彼の頭の上には二つの先端が尖った、犬の耳が乗っている。
これはもしかして――
「ポチミの耳なのか」
「やっぱり、あんたならわかるか。俺はアイツから耳を受け取り、異常に発達した聴力を手に入れたんだよ。あんたらに察知されない遠方から、話を全て聞き取れるぐらいの聴力を、な」
やはり、彼も大切な自分の欠片と戦う羽目になり、その一部を譲り受けたのか。俺はレベルアップの能力、彼はポチミの発達した聴力を。
「だから、話の内容は把握済みだ。そして、移動した奴らがセーブポイントで交わしていた話の内容も全て知っている」
その言葉が何を意味するかを瞬時に理解し、乾いた喉を潤す為に唾を飲み込んだ。
「セーブポイントにきた三人は全員殲滅側だ。チームの残り二人は、騙し討ちをして紫の沼地に放り込んだそうだ。それから、ここにやってきてセーブポイントが安全じゃないと口走った。そして、網綱、あんたらが安全なポイントを見つけたから呼んでいると、嘘を並べ誘導したんだ」
俺の名前を利用して、罠にハメたのか。話が本当だとしたら、彼らには遠慮も容赦も必要ない。
しかし、五人のうち三人が殲滅側だったというのか。残りの二人は不運としか言いようがないな。だが、九人もいて全員が素直に従ったというのは、出来過ぎな気がするが。

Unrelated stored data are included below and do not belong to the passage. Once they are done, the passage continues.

(* ===== verification/Uprintf.v ===== *)
(** * Formatted output of user programs

    [user/printf.c], over the interface of the system calls: every character is
    one [write].  The theorem is about a format built from its pieces: the
    output is the text of the pieces in order. *)

From S2P Require Import Prelude CString Console ConsoleSpec UserSys.

Definition udigits : list Z := [48; 49; 50; 51; 52; 53; 54; 55; 56; 57; 65; 66; 67; 68; 69; 70].

(** The digits of [x], least significant first; a 32-bit word has at most 32
    of them in any base. *)
Fixpoint uint_digits (fuel : nat) (x base : Z) : list Z :=
  default 0 (udigits !! Z.to_nat (x mod base)) ::
  match fuel with
  | O => []
  | S fuel => if x / base =? 0 then [] else uint_digits fuel (x / base) base
  end.

Definition uprintint_buf (xx base : Z) (sgn : bool) : list Z :=
  let neg := sgn && (xx <? 0) in
  let x := if neg then u32 (- xx) else u32 xx in
  uint_digits 31 x base ++ (if neg then [45] else []).

Section printf.
Context {W : Type} `{UserSys W} (fd : Z).

Definition uputc (c : Z) : M W unit := let* _ := us_write fd [u8 c] in ret tt.
Definition uputs (l : list Z) : M W unit := foldr (fun c k => do* uputc c in k) (ret tt) l.

(** [buf] has 16 bytes; more than that is a write past its end. *)
Definition uprintint (xx base : Z) (sgn : bool) : M W unit :=
  let buf := uprintint_buf xx base sgn in
  if (16 <? length buf)%nat then fault "printint: buf" else uputs (rev buf).

(** [percent]: the last character was a percent sign. *)
Fixpoint vprintf (percent : bool) (fmt : list Z) (args : list carg) : M W unit :=
  match fmt with
  | [] => ret tt
  | c :: fmt =>
      if c =? 0 then ret tt else
      if negb percent then
        if c =? 37 then vprintf true fmt args
        else do* uputc c in vprintf false fmt args
      else if c =? 100 then
        match args with
        | AInt x :: args => do* uprintint (s32 x) 10 true in vprintf false fmt args
        | _ => fault "va_arg"
        end
      else if (c =? 120) || (c =? 112) then
        match args with
        | AInt x :: args => do* uprintint (s32 x) 16 false in vprintf false fmt args
        | _ => fault "va_arg"
        end
      else if c =? 115 then
        match args with
        | AStr s :: args =>
            do* uputs (default [40; 110; 117; 108; 108; 41] (cstr <$> s)) in
            vprintf false fmt args
        | _ => fault "va_arg"
        end
      else if c =? 99 then
        match args with
        | AInt x :: args => do* uputc x in vprintf false fmt args
        | _ => fault "va_arg"
        end
      else if c =? 37 then do* uputc c in vprintf false fmt args
      else do* uputc 37 in do* uputc c in vprintf false fmt args
  end.
Definition fprintf (fmt : list Z) (args : list carg) : M W unit := vprintf false fmt args.
End printf.

Definition printf {W} `{UserSys W} (fmt : list Z) (args : list carg) : M W unit := vprintf 1 false fmt args.

(** ** Pieces of a format *)

Inductive piece :=
| Lit (c : Z)
| Dec (x : Z)
| Hex (x : Z)
| Str (s : list Z)
| Null
| Chr (c : Z)
| Percent.

Definition piece_ok (p : piece) : Prop :=
  match p with
  | Lit c => 0 < c < 256 /\ c <> 37
  | Dec x => -2 ^ 31 <= x < 2 ^ 31
  | Hex x => 0 <= x < 2 ^ 32
  | Str s => Forall (fun c => 0 < c < 256) s
  | Chr c => 0 <= c < 256
  | Null | Percent => True
  end.
Definition piece_fmt (p : piece) : list Z :=
  match p with
  | Lit c => [c]
  | Dec _ => [37; 100]
  | Hex _ => [37; 120]
  | Str _ | Null => [37; 115]
  | Chr _ => [37; 99]
  | Percent => [37; 37]
  end.
Definition piece_args (p : piece) : list carg :=
  match p with
  | Dec x | Hex x | Chr x => [AInt x]
  | Str s => [AStr (Some s)]
  | Null => [AStr None]
  | Lit _ | Percent => []
  end.

(** What a reader makes of a digit. *)
Definition digit_val (c : Z) : Z := if c <? 58 then c - 48 else c - 55.
Definition num_val (base : Z) (l : list Z) : Z := foldl (fun a c => base * a + digit_val c) 0 l.
(** The digits of a number, without leading zeros. *)
Definition numeral (base x : Z) (l : list Z) : Prop :=
  num_val base l = x /\ l <> [] /\ Forall (fun c => c ∈ udigits /\ 0 <= digit_val c < base) l /\ (head l = Some 48 -> x = 0).

Definition piece_text (p : piece) (t : list Z) : Prop :=
  match p with
  | Lit c | Chr c => t = [c]
  | Dec x => exists l, numeral 10 (Z.abs x) l /\ t = (if x <? 0 then [45] else []) ++ l
  | Hex x => numeral 16 x t
  | Str s => t = s
  | Null => t = [40; 110; 117; 108; 108; 41]
  | Percent => t = [37]
  end.
Inductive texts : list piece -> list Z -> Prop :=
| texts_nil : texts [] []
| texts_cons p ps t t' : piece_text p t -> texts ps t' -> texts (p :: ps) (t ++ t').

(** ** Numbers *)

Definition udigit (d : Z) : Z := default 0 (udigits !! Z.to_nat d).
Lemma uint_digits_digs fuel x base : uint_digits fuel x base = udigit <$> digs fuel x base.
Proof.
  revert x. induction fuel as [|fuel IH]; intros x; cbn [uint_digits digs]; [done|].
  destruct (x / base =? 0); [done|]. by rewrite IH.
Qed.
Lemma udigit_val d : 0 <= d < 16 -> digit_val (udigit d) = d /\ udigit d ∈ udigits /\ (udigit d = 48 -> d = 0).
Proof.
  intros Hd. assert (Hall : Forall (fun d => digit_val (udigit d) = d /\ udigit d ∈ udigits /\ (udigit d = 48 -> d = 0)) (seqZ 0 16)).
  { apply (bool_decide_unpack _). by vm_compute. }
  rewrite Forall_forall in Hall. apply Hall, elem_of_seqZ. lia.
Qed.

Lemma num_val_rev base l :
  base <= 16 -> Forall (fun d => 0 <= d < base) l -> num_val base (rev (udigit <$> l)) = digs_val base l.
Proof.
  intros Hb Hl. unfold num_val. induction Hl as [|d l Hd Hl IH]; [done|].
  cbn [fmap list_fmap rev]. rewrite foldl_app, IH. cbn [foldl digs_val foldr].
  destruct (udigit_val d) as [-> _]; [lia|]. unfold digs_val. lia.
Qed.

(** The last digit is not zero. *)
Lemma digs_last fuel x base :
  2 <= base -> 0 <= x < base ^ (Z.of_nat fuel + 1) -> last (digs fuel x base) = Some 0 -> x = 0.
Proof.
  intros Hb. revert x. induction fuel as [|fuel IH]; intros x Hx; cbn [digs].
  - change (Z.of_nat 0 + 1) with 1 in Hx. rewrite Z.pow_1_r in Hx. rewrite Z.mod_small by lia. by intros [= ->].
  - pose proof (Z.div_mod x base ltac:(lia)) as Hd.
    destruct (Z.eqb_spec (x / base) 0) as [E|E]; [intros [= E']; rewrite E, E' in Hd; lia|].
    intros Hl. destruct (digs fuel (x / base) base) as [|d l] eqn:Ed; [by destruct fuel|]. rewrite <- Ed in Hl.
    assert (Hl' : last (digs fuel (x / base) base) = Some 0) by (rewrite Ed in *; exact Hl).
    destruct E. apply IH; [|done]. split; [apply Z.div_pos; lia|]. apply Z.div_lt_upper_bound; [lia|].
    replace (Z.of_nat (S fuel) + 1) with (Z.succ (Z.of_nat fuel + 1)) in Hx by lia. rewrite Z.pow_succ_r in Hx by lia. lia.
Qed.

Lemma digs_numeral base x :
  2 <= base <= 16 -> 0 <= x < 2 ^ 32 -> numeral base x (rev (udigit <$> digs 31 x base)).
Proof.
  intros Hb Hx. assert (Hx' : 0 <= x < base ^ (Z.of_nat 31 + 1)).
  { assert (2 ^ 32 <= base ^ 32) by (apply Z.pow_le_mono_l; lia). change (Z.of_nat 31 + 1) with 32. lia. }
  destruct (digs_spec 31 x base ltac:(lia) Hx') as [Hv Hd]. split_and!.
  - rewrite num_val_rev by (done || lia). done.
  - intros E. apply (f_equal length) in E. by rewrite length_rev, length_fmap in E.
  - apply Forall_rev, Forall_fmap. eapply Forall_impl; [exact Hd|]. cbv beta. intros d Hd'. cbn.
    destruct (udigit_val d) as (-> & ? & _); [lia|]. by split.
  - intros Hh. apply (digs_last 31 x base); [lia|done|]. rewrite rev_alt in Hh.
    change (rev_append ?l []) with (reverse l) in Hh. rewrite head_reverse, fmap_last in Hh.
    destruct (last (digs 31 x base)) as [d|] eqn:El; [|done]. cbn in Hh. injection Hh as Hh. f_equal.
    apply udigit_val; [|done]. apply last_Some_elem_of in El. rewrite Forall_forall in Hd. specialize (Hd d El). lia.
Qed.

(** Number of digits: the numbers of [printf] fit its buffer. *)
Lemma uprintint_fits x base sgn : base = 10 \/ base = 16 -> -2 ^ 31 <= x < 2 ^ 32 -> (length (uprintint_buf x base sgn) <= 11)%nat.
Proof.
  intros Hb Hx. unfold uprintint_buf. set (y := if sgn && (x <? 0) then u32 (- x) else u32 x).
  assert (Hy : 0 <= y < base ^ Z.of_nat 10).
  { assert (0 <= y < 2 ^ 32) by (unfold y, u32; destruct (_ && _); apply Z.mod_pos_bound; lia).
    assert (2 ^ 32 <= base ^ Z.of_nat 10) by (by destruct Hb as [->| ->]). lia. }
  pose proof (digs_length_le 31 y base 9 ltac:(lia) Hy). rewrite uint_digits_digs, length_app, length_fmap.
  destruct (_ && _); cbn [length]; lia.
Qed.

(** ** The output *)

Section output.
Context {W : Type} `{UserSysSpec W} (fd : Z) (rep : list Z -> uview).

(** [fd] is at the end of a file, which the writes extend. *)
Definition appends : Prop := forall w dt l, us_rep w (rep dt) ->
  wp (us_write fd l) (fun _ w' => us_rep w' (rep (dt ++ l))) w.
Context (Happ : appends).

Lemma uputc_spec w dt c : 0 <= c < 256 -> us_rep w (rep dt) -> wp (uputc fd c) (fun _ w' => us_rep w' (rep (dt ++ [c]))) w.
Proof using Happ.
  intros Hc Hw. unfold uputc. rewrite u8_small by lia. eapply wp_seq; [by apply Happ|]. intros r w' Hw'. by apply wp_ret.
Qed.
Lemma uputs_spec l : forall w dt, bytes_ok l -> us_rep w (rep dt) -> wp (uputs fd l) (fun _ w' => us_rep w' (rep (dt ++ l))) w.
Proof using Happ.
  induction l as [|c l IH]; intros w dt Hl Hw; cbn [uputs foldr]; [apply wp_ret; by rewrite app_nil_r|].
  apply Forall_cons in Hl as [Hc Hl]. eapply wp_seq; [by apply uputc_spec|]. intros ? w1 Hw1.
  eapply wp_mono; [exact (IH w1 (dt ++ [c]) Hl Hw1)|]. cbn beta. intros ? w' Hw'. by rewrite <- app_assoc in Hw'.
Qed.

Lemma udigit_byte d : bytes_ok [udigit d].
Proof using Type.
  constructor; [|constructor]. unfold udigit. destruct (udigits !! Z.to_nat d) as [c|] eqn:E; cbn; [|lia].
  assert (Hall : bytes_ok udigits) by (apply (bool_decide_unpack _); by vm_compute). by eapply Forall_lookup_1 in Hall.
Qed.

Lemma uprintint_spec w dt x base sgn :
  base = 10 \/ base = 16 -> -2 ^ 31 <= x < 2 ^ 32 -> us_rep w (rep dt) ->
  wp (uprintint fd x base sgn) (fun _ w' => us_rep w' (rep (dt ++ rev (uprintint_buf x base sgn)))) w.
Proof using Happ.
  intros Hb Hx Hw. pose proof (uprintint_fits x base sgn Hb Hx). unfold uprintint.
  destruct (Nat.ltb_spec 16 (length (uprintint_buf x base sgn))); [lia|]. apply uputs_spec; [|done].
  apply Forall_rev. unfold uprintint_buf. rewrite uint_digits_digs. apply Forall_app. split.
  - apply Forall_fmap, Forall_true. intros d. cbn. by apply (Forall_inv (udigit_byte d)).
  - destruct (_ && _); repeat constructor; lia.
Qed.

(** One piece. *)
Lemma piece_spec p fmt args w dt Q :
  piece_ok p -> us_rep w (rep dt) ->
  (forall t w', piece_text p t -> us_rep w' (rep (dt ++ t)) -> wp (vprintf fd false fmt args) Q w') ->
  wp (vprintf fd false (piece_fmt p ++ fmt) (piece_args p ++ args)) Q w.
Proof using Happ.
  intros Hp Hw HQ. destruct p as [c|x|x|s| |c|]; cbn [piece_fmt piece_args app vprintf piece_ok] in *; cbn [Z.eqb negb orb Pos.eqb].
  - destruct Hp as [Hc H37]. rewrite (proj2 (Z.eqb_neq c 0)), (proj2 (Z.eqb_neq c 37)) by lia.
    eapply wp_seq; [apply uputc_spec; [lia|done]|]. intros ? w' Hw'. by eapply HQ.
  - rewrite s32_small by lia. eapply wp_seq; [apply uprintint_spec; [by left|lia|done]|]. intros ? w' Hw'. eapply HQ; [|exact Hw'].
    exists (rev (udigit <$> digs 31 (Z.abs x) 10)). split; [apply digs_numeral; lia|].
    unfold uprintint_buf. cbn [andb]. rewrite uint_digits_digs, rev_app_distr.
    replace (if x <? 0 then u32 (- x) else u32 x) with (Z.abs x); [by destruct (x <? 0)|].
    destruct (Z.ltb_spec x 0); rewrite u32_small by lia; lia.
  - eapply wp_seq; [apply uprintint_spec; [by right| |done]|].
    { pose proof (s32_range x). lia. }
    intros ? w' Hw'. eapply HQ; [|exact Hw']. unfold uprintint_buf. cbn [andb]. rewrite uint_digits_digs, app_nil_r.
    replace (u32 (s32 x)) with x by (unfold u32, s32; Z.to_euclidean_division_equations; lia). apply digs_numeral; lia.
  - eapply wp_seq; [apply (uputs_spec (cstr s)); [|done]|].
    { rewrite cstr_id by done. eapply Forall_impl; [exact Hp|]. cbn. lia. }
    intros ? w' Hw'. eapply HQ; [|exact Hw']. by apply cstr_id.
  - eapply wp_seq; [apply uputs_spec; [repeat constructor; lia|done]|]. intros ? w' Hw'. by eapply HQ.
  - eapply wp_seq; [by apply uputc_spec|]. intros ? w' Hw'. by eapply HQ.
  - eapply wp_seq; [by apply uputc_spec|]. intros ? w' Hw'. by eapply HQ.
Qed.

Lemma vprintf_spec ps : forall w dt, Forall piece_ok ps -> us_rep w (rep dt) ->
  wp (vprintf fd false (ps ≫= piece_fmt) (ps ≫= piece_args)) (fun _ w' => exists t, texts ps t /\ us_rep w' (rep (dt ++ t))) w.
Proof using Happ.
  induction ps as [|p ps IH]; intros w dt Hps Hw.
  { apply wp_ret. exists []. rewrite app_nil_r. split; [constructor|done]. }
  apply Forall_cons in Hps as [Hp Hps]. apply piece_spec with (dt := dt); [done|done|]. intros t w1 Ht Hw1.
  eapply wp_mono; [by apply IH|]. cbn beta. intros _ w' (t' & Ht' & Hw'). exists (t ++ t').
  rewrite app_assoc. split; [by constructor|done].
Qed.
End output.
Lemma cp_appends os : appends 1 (fun dt => rep os dt).
Proof using Hst.
  clear Hf Hds. intros w dt l Hw.
  eapply wp_mono; [apply (us_write_spec w _ 1 ft (Z.of_nat (length dt)) dt l Hw (cp_t _ _ _ _ _ Hst _ _ _) (cp_dt _ _ _ _ _ _ _ _)); lia|].
  intros r w' [_ Hw']. rewrite (cp_store v s fs 1 ft), (cp_seek_t v s fs 1 ft Hst) in Hw'.
  rewrite Nat2Z.id, take_ge, drop_ge, app_nil_r in Hw' by lia. by rewrite length_app, Nat2Z.inj_add.
Qed.

Lemma cp_read_le w os dt k :
  us_rep w (rep os dt) -> 0 <= os <= Z.of_nat (length ds) -> 0 < k ->
  wp (us_read s k) (fun '(n, buf) w' => n = Z.of_nat (length buf) /\ us_rep w' (rep (os + n) dt) /\
    0 <= os + n <= Z.of_nat (length ds) /\ buf ++ drop (Z.to_nat (os + n)) ds = drop (Z.to_nat os) ds /\
    (buf = [] -> drop (Z.to_nat os) ds = [])) w.
Proof using Hf Hds.
  clear Hst. intros Hw Ho Hk.
  eapply wp_mono; [apply (us_read_spec w _ s fs os ds k Hw (cp_s _ _ _ _ _ _ _ _) (cp_ds _ _ _ _ _ _ Hf Hds _ _ _)); lia|].
  intros [n buf] w'. rewrite (proj2 (Z.leb_le os _)) by lia. intros (El & -> & Hw'). rewrite (cp_seek_s v s fs 1 ft) in Hw'.
  assert (Hlen : length buf = Nat.min (Z.to_nat k) (length ds - Z.to_nat os)) by (subst buf; unfold bytes_at; rewrite length_take, length_drop; lia).
  split_and!; [done|done|lia|lia| |].
  - replace (Z.to_nat (os + Z.of_nat (length buf))) with (Z.to_nat os + length buf)%nat by lia. subst buf. apply bytes_at_rest.
  - intros ->. cbn in Hlen. apply drop_ge. lia.
Qed.

Lemma wc_loop_spec fuel : forall w os dt k,
  us_rep w (rep os dt) -> 0 <= os <= Z.of_nat (length ds) -> (length (drop (Z.to_nat os) ds) < fuel)%nat ->
  wp (wc_loop fuel s k) (fun '(n, k') w' => n = 0 /\ k' = foldl wc_char k (drop (Z.to_nat os) ds) /\ exists os', us_rep w' (rep os' dt)) w.
Proof using Hf Hds.
  clear Hst. induction fuel as [|fuel IH]; intros w os dt k Hw Ho Hfuel; [lia|]. cbn [wc_loop].
  eapply wp_seq; [apply (cp_read_le w os dt UBUF Hw Ho); done|]. intros [n buf] w1 (-> & Hw1 & Ho1 & E & Hend).
  destruct (Z.ltb_spec 0 (Z.of_nat (length buf))) as [Hlt|Hge].
  - assert (length (drop (Z.to_nat (os + Z.of_nat (length buf))) ds) < fuel)%nat.
    { apply (f_equal length) in E. rewrite length_app in E. lia. }
    eapply wp_mono; [by apply IH|]. intros [n' k'] w2 (-> & -> & Hw2). by rewrite <- E, foldl_app.
  - apply wp_ret. assert (buf = []) as -> by (apply nil_length_inv; lia). rewrite (Hend eq_refl). split_and!; [done|done|by eexists].
Qed.
(* ===== verification/Ucmds.v ===== *)
(** * Command line programs

    The programs that administer users and files: [user/useradd.c],
    [user/groupadd.c], [user/usermod.c], [user/passwd.c], [user/finduser.c],
    [user/chown.c], [user/chgrp.c], [user/mkdir.c], [user/rm.c], [user/ln.c],
    [user/kill.c], [user/ls.c], [user/procowners.c], the [main] of [user/grep.c], the whole
    of [user/getty.c], and [gets] of [user/ulib.c].

    A program is its [main] with the arguments after its name.  An argument
    behind the last one is a null pointer; using it is a fault. *)

From S2P Require Import Prelude CString Layout Fs Console UserSys Ufile Uauth Uauthgrp Uprintf Uwalk Uadmin Grep.

(** [stat], as far as owner and group go. *)
Class UserOwner (W : Type) := {
  uo_stat : list Z -> M W (option (Z * Z)) }.

(** [stat] and [fstat]; [ut_mode] are the letters of the mode. *)
Record ustat := UStat { ut_type : Z; ut_ino : Z; ut_size : Z; ut_mode : list Z; ut_uid : Z; ut_gid : Z }.
Class UserStat (W : Type) := {
  ut_stat : list Z -> M W (option ustat);
  ut_fstat : Z -> M W (option ustat) }.

(** System calls on the process and the console.  [up_exec] returns on failure
    only. *)
Class UserProc (W : Type) := {
  up_kill : Z -> M W Z;
  up_geteuid : M W Z;
  up_setuid : Z -> M W Z;
  up_setgrps : list Z -> M W Z;
  up_exec : list Z -> list (list Z) -> M W unit;
  up_hideinp : M W unit;
  up_showinp : M W unit;
  up_clrscr : M W unit }.

(** The arguments are compared with options by [strcmp]. *)
Definition is_arg (arg : list Z) (opt : string) : bool := strcmp arg (str opt) =? 0.

(** ** Options *)

(** What [useradd] and [usermod] collect. *)
Record opts := Opts {
  o_login : option (list Z);     (* newusername *)
  o_name : option (list Z);      (* fullname *)
  o_dir : option (list Z);       (* homedir *)
  o_uid : Z;
  o_group : option (list Z);     (* argv[groupindex] *)
  o_m : bool;
  o_a : bool }.
Definition no_opts : opts := Opts None None None 0 None false false.

(** The loop of [useradd] at [argv], the arguments from index [i] on; it stops
    at the last one.  [None]: user 0 is refused. *)
Fixpoint useradd_opts (argv : list (list Z)) (o : opts) : option (opts * list (list Z)) :=
  match argv with
  | arg :: ((val :: rest) as argv') =>
      if is_arg arg "-c" then useradd_opts rest (Opts (o_login o) (Some (copy_string val)) (o_dir o) (o_uid o) (o_group o) (o_m o) (o_a o))
      else if is_arg arg "-d" then useradd_opts rest (Opts (o_login o) (o_name o) (Some (copy_string val)) (o_uid o) (o_group o) (o_m o) (o_a o))
      else if is_arg arg "-u" then
        let uid := atoi val in
        if uid =? 0 then None else useradd_opts rest (Opts (o_login o) (o_name o) (o_dir o) uid (o_group o) (o_m o) (o_a o))
      else useradd_opts argv' o
  | _ => Some (o, argv)
  end.

Fixpoint usermod_opts (argv : list (list Z)) (o : opts) : option (opts * list (list Z)) :=
  match argv with
  | arg :: ((val :: rest) as argv') =>
      if is_arg arg "-l" then usermod_opts rest (Opts (Some (copy_string val)) (o_name o) (o_dir o) (o_uid o) (o_group o) (o_m o) (o_a o))
      else if is_arg arg "-c" then usermod_opts rest (Opts (o_login o) (Some (copy_string val)) (o_dir o) (o_uid o) (o_group o) (o_m o) (o_a o))
      else if is_arg arg "-d" then usermod_opts rest (Opts (o_login o) (o_name o) (Some (copy_string val)) (o_uid o) (o_group o) (o_m o) (o_a o))
      else if is_arg arg "-u" then
        let uid := atoi val in
        if uid =? 0 then None else usermod_opts rest (Opts (o_login o) (o_name o) (o_dir o) uid (o_group o) (o_m o) (o_a o))
      else if is_arg arg "-g" then usermod_opts rest (Opts (o_login o) (o_name o) (o_dir o) (o_uid o) (Some val) (o_m o) (o_a o))
      else if is_arg arg "-m" then usermod_opts argv' (Opts (o_login o) (o_name o) (o_dir o) (o_uid o) (o_group o) true (o_a o))
      else if is_arg arg "-a" then usermod_opts argv' (Opts (o_login o) (o_name o) (o_dir o) (o_uid o) (o_group o) (o_m o) true)
      else usermod_opts argv' o
  | _ => Some (o, argv)
  end.

Section programs.
Context {W : Type} `{UserSys W} `{UserDir W} `{UserOwner W} `{UserStat W} `{UserProc W}.
Context (junk : list Z) (past : Z) (heap : nat -> Z) (fuel many depth : nat).

Definition say (s : string) : M W unit := printf (str s ++ [10]) [].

「ちなみに、何人かは訝しんでいたが、セーブポイントにいた四人が行くべきだと強く主張して、結局全員が向かうことになったようだ。誘導した奴らは殲滅側で間違いない。呼びに来た奴らと小声で罠にハメる算段をしていたからな」
おいおい、思ったよりも殲滅側が多いぞ。下手したら探索側と同数という最悪の展開もあり得る。
だとしたら、尚さら騙された奴らを助け出さないと。罠にはめられた彼らは間違いなく探索側だという証明になる。
しかし、殲滅側の三人も仲間と共に罠に落ちていたよな。あれはわざとだったのか、それとも本当にはまっただけなのか疑問が残る。もし、殲滅側だけは罠の効果がないというオチなら、探索側が更に辛くなる。
「急ごう」
速度を上げ、彼らが向かっているであろう紫の沼地へと駆けていった。